Only lines with the word "mkLine" belong in the answer; copy them from the records below.
Provided records below:
Definition op_address (op : cache_op) : option Z :=
  match op with
  | OpLookup a | OpIsTagPresent a | OpCacheAvail a | OpAllocate a _ _ | OpDeallocate a | OpCacheProbe a
  | OpSetMRU a | OpSetMRUOccupancy a _ | OpTryAccess a _ | OpTestAccess a _ | OpSetLocked a _
  | OpClearLocked a | OpIsLocked a _ | OpChangePermission a _ => Some a
  | OpTick _ => None
  end.

(** An address is a 64-bit number, and an entry in a cache is never made
    [NotPresent], which [CacheMemory::allocate] calls a bug of the protocol. *)
Definition sane (op : cache_op) : Prop :=
  (∀ a, op_address op = Some a → 0 ≤ a < 2 ^ 64) ∧
  match op with OpChangePermission _ perm => perm ≠ NotPresent | _ => True end.

#[export] Instance option_all_dec {A} (o : option A) (Q : A → Prop) `{∀ a, Decision (Q a)} :
  Decision (∀ a, o = Some a → Q a).
Proof.
  destruct o as [a|]; [|by left]. destruct (decide (Q a)); [left; by intros ? [= <-]|right; by eauto].
Defined.

Section CacheRun.
Context {P : Type} `{RPS : ReplacementPolicySpec P} {BS : BlockSize} {BSS : BlockSizeSpec BS}.
Implicit Types (x : CacheMemory P) (w : CWorld P) (m : gmap Z Line).

Definition exec (op : cache_op) : M (CWorld P) answer :=
  match op with
  | OpLookup a => p ← CacheMemory_lookup a; mret (APtr p)
  | OpIsTagPresent a => b ← CacheMemory_isTagPresent a; mret (ABool b)
  | OpCacheAvail a => b ← CacheMemory_cacheAvail a; mret (ABool b)
  | OpAllocate a e touch =>
      p ← new_entry e; q ← CacheMemory_allocate a (Some p) touch; mret (APtr q)
  | OpDeallocate a => CacheMemory_deallocate a ;; mret AUnit
  | OpCacheProbe a => b ← CacheMemory_cacheProbe a; mret (AAddr b)
  | OpSetMRU a => CacheMemory_setMRU a ;; mret AUnit
  | OpSetMRUOccupancy a occ => CacheMemory_setMRU_occupancy a occ ;; mret AUnit
  | OpTryAccess a type => r ← CacheMemory_tryCacheAccess a type; mret (AAccess r.1 r.2)
  | OpTestAccess a type => r ← CacheMemory_testCacheAccess a type; mret (AAccess r.1 r.2)
  | OpSetLocked a context => CacheMemory_setLocked a context ;; mret AUnit
  | OpClearLocked a => CacheMemory_clearLocked a ;; mret AUnit
  | OpIsLocked a context => b ← CacheMemory_isLocked a context; mret (ABool b)
  | OpChangePermission a perm =>
      p ← CacheMemory_lookup a;
      match p with Some p => changePermission p perm | None => fail (NullDeref "lookup") end ;;
      mret AUnit
  | OpTick t => modify (λ w, w <| cw_curTick := t |>) ;; mret AUnit
  end.

(** ** The specification *)

(** Whether a permission allows a request. *)
Definition permits (perm : AccessPermission) (type : RubyRequestType) : bool :=
  match perm with
  | Read_Write => true
  | Read_Only => bool_decide (type = LD) || bool_decide (type = IFETCH)
  | _ => false
  end.

Definition has_room x m (a : Z) : Prop :=
  Z.of_nat (size (lines_of x m (set_of x a))) < cm_m_cache_assoc x.

(** When a call is allowed. *)
Definition enabled x m (op : cache_op) : Prop :=
  (∀ a, op_address op = Some a → is_line a) ∧
  match op with
  | OpAllocate a _ _ => m !! a = None ∧ has_room x m a
  | OpCacheProbe a => m !! a = None ∧ ¬ has_room x m a
  | OpTryAccess a _ | OpTestAccess a _ => ∀ l, m !! a = Some l → is_Some (ln_data l)
  | OpDeallocate a | OpSetLocked a _ | OpClearLocked a | OpIsLocked a _ | OpChangePermission a _ =>
      is_Some (m !! a)
  | _ => True
  end.

#[export] Instance is_line_dec a : Decision (is_line a).
Proof. unfold is_line. apply _. Defined.
#[export] Instance has_room_dec x m a : Decision (has_room x m a).
Proof. unfold has_room. apply _. Defined.
#[export] Instance enabled_dec x m op : Decision (enabled x m op).
Proof. unfold enabled. destruct op; apply _. Defined.

Definition relock (context : Z) (l : Line) : Line := mkLine (ln_ptr l) (ln_perm l) context (ln_data l).
Definition reperm (perm : AccessPermission) (l : Line) : Line :=
  mkLine (ln_ptr l) perm
    (if bool_decide (perm = Invalid) || bool_decide (perm = NotPresent) then -1 else ln_locked l) (ln_data l).

(** What an allowed call answers and does to the map. *)
Definition spec x m (op : cache_op) (ans : answer) m' : Prop :=
  match op with
  | OpLookup a => ans = APtr (ln_ptr <$> m !! a) ∧ m' = m
  | OpIsTagPresent a => ans = ABool (bool_decide (is_Some (m !! a))) ∧ m' = m
  | OpCacheAvail a => ans = ABool true ∧ (is_Some (m !! a) ∨ has_room x m a) ∧ m' = m ∨
                      ans = ABool false ∧ m !! a = None ∧ ¬ has_room x m a ∧ m' = m
  | OpAllocate a e _ => ∃ p, ans = APtr (Some p) ∧ (∀ b l, m !! b = Some l → ln_ptr l ≠ p) ∧
      m' = <[a := mkLine p Invalid (-1) (ce_DataBlk e)]> m
  | OpDeallocate a => ans = AUnit ∧ m' = delete a m
  | OpCacheProbe a => ∃ b, ans = AAddr b ∧ is_Some (m !! b) ∧ set_of x b = set_of x a ∧ m' = m
  | OpSetMRU _ | OpSetMRUOccupancy _ _ | OpTick _ => ans = AUnit ∧ m' = m
  | OpTryAccess a type => m' = m ∧
      ans = match m !! a with
            | Some l => if permits (ln_perm l) type then AAccess true (Some (ln_ptr l)) else AAccess false None
            | None => AAccess false None
            end
  | OpTestAccess a type => m' = m ∧
      ans = match m !! a with Some l => AAccess true (Some (ln_ptr l)) | None => AAccess false None end
  | OpSetLocked a context => ans = AUnit ∧ m' = alter (relock context) a m
  | OpClearLocked a => ans = AUnit ∧ m' = alter (relock (-1)) a m
  | OpIsLocked a context =>
      ∃ l, m !! a = Some l ∧ ans = ABool (ln_locked l =? context) ∧ m' = m
  | OpChangePermission a perm => ans = AUnit ∧ m' = alter (reperm perm) a m
  end.

(** ** Refinement of each call *)
Definition refined w (op : cache_op) : Prop :=
  ∃ ans w', exec op w = Ok (ans, w') ∧ cache_ok w' ∧ shape (cw_cache w') = shape (cw_cache w) ∧
    spec (cw_cache w) (contents w) op ans (contents w').

(** A call that only looks, or only tells the policy. *)
Lemma refined_same w op ans w' :
  exec op w = Ok (ans, w') → cache_ok w' → contents w' = contents w → shape (cw_cache w') = shape (cw_cache w) →
  spec (cw_cache w) (contents w) op ans (contents w) → refined w op.
Proof. intros E Hok Hc Hs Hsp. exists ans, w'. split_and!; try done. by rewrite Hc. Qed.

Lemma refined_lookup w a : cache_ok w → is_line a → refined w (OpLookup a).
Proof.
  intros Hok Ha. eapply refined_same; [|done..|split; reflexivity]. simpl. by run ltac:(by apply run_lookup).
Qed.

Lemma refined_isTagPresent w a : cache_ok w → is_line a → refined w (OpIsTagPresent a).
Proof.
  intros Hok Ha. eapply refined_same; [|done..|split; reflexivity]. simpl. by run ltac:(by apply run_isTagPresent).
Qed.

Lemma refined_cacheAvail w a : cache_ok w → is_line a → refined w (OpCacheAvail a).
Proof.
  intros Hok Ha. eapply refined_same; [simpl; by run ltac:(by apply run_cacheAvail)|done..|].
  simpl. change (has_room (cw_cache w) (contents w) a) with (room w a). case_bool_decide as Hd; [by left|right].
  split_and!; try done; [apply eq_None_not_Some|]; naive_solver.
Qed.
End of Provided records.
• **Response**
Definition relock (context : Z) (l : Line) : Line := mkLine (ln_ptr l) (ln_perm l) context (ln_data l).
  mkLine (ln_ptr l) perm
      m' = <[a := mkLine p Invalid (-1) (ce_DataBlk e)]> m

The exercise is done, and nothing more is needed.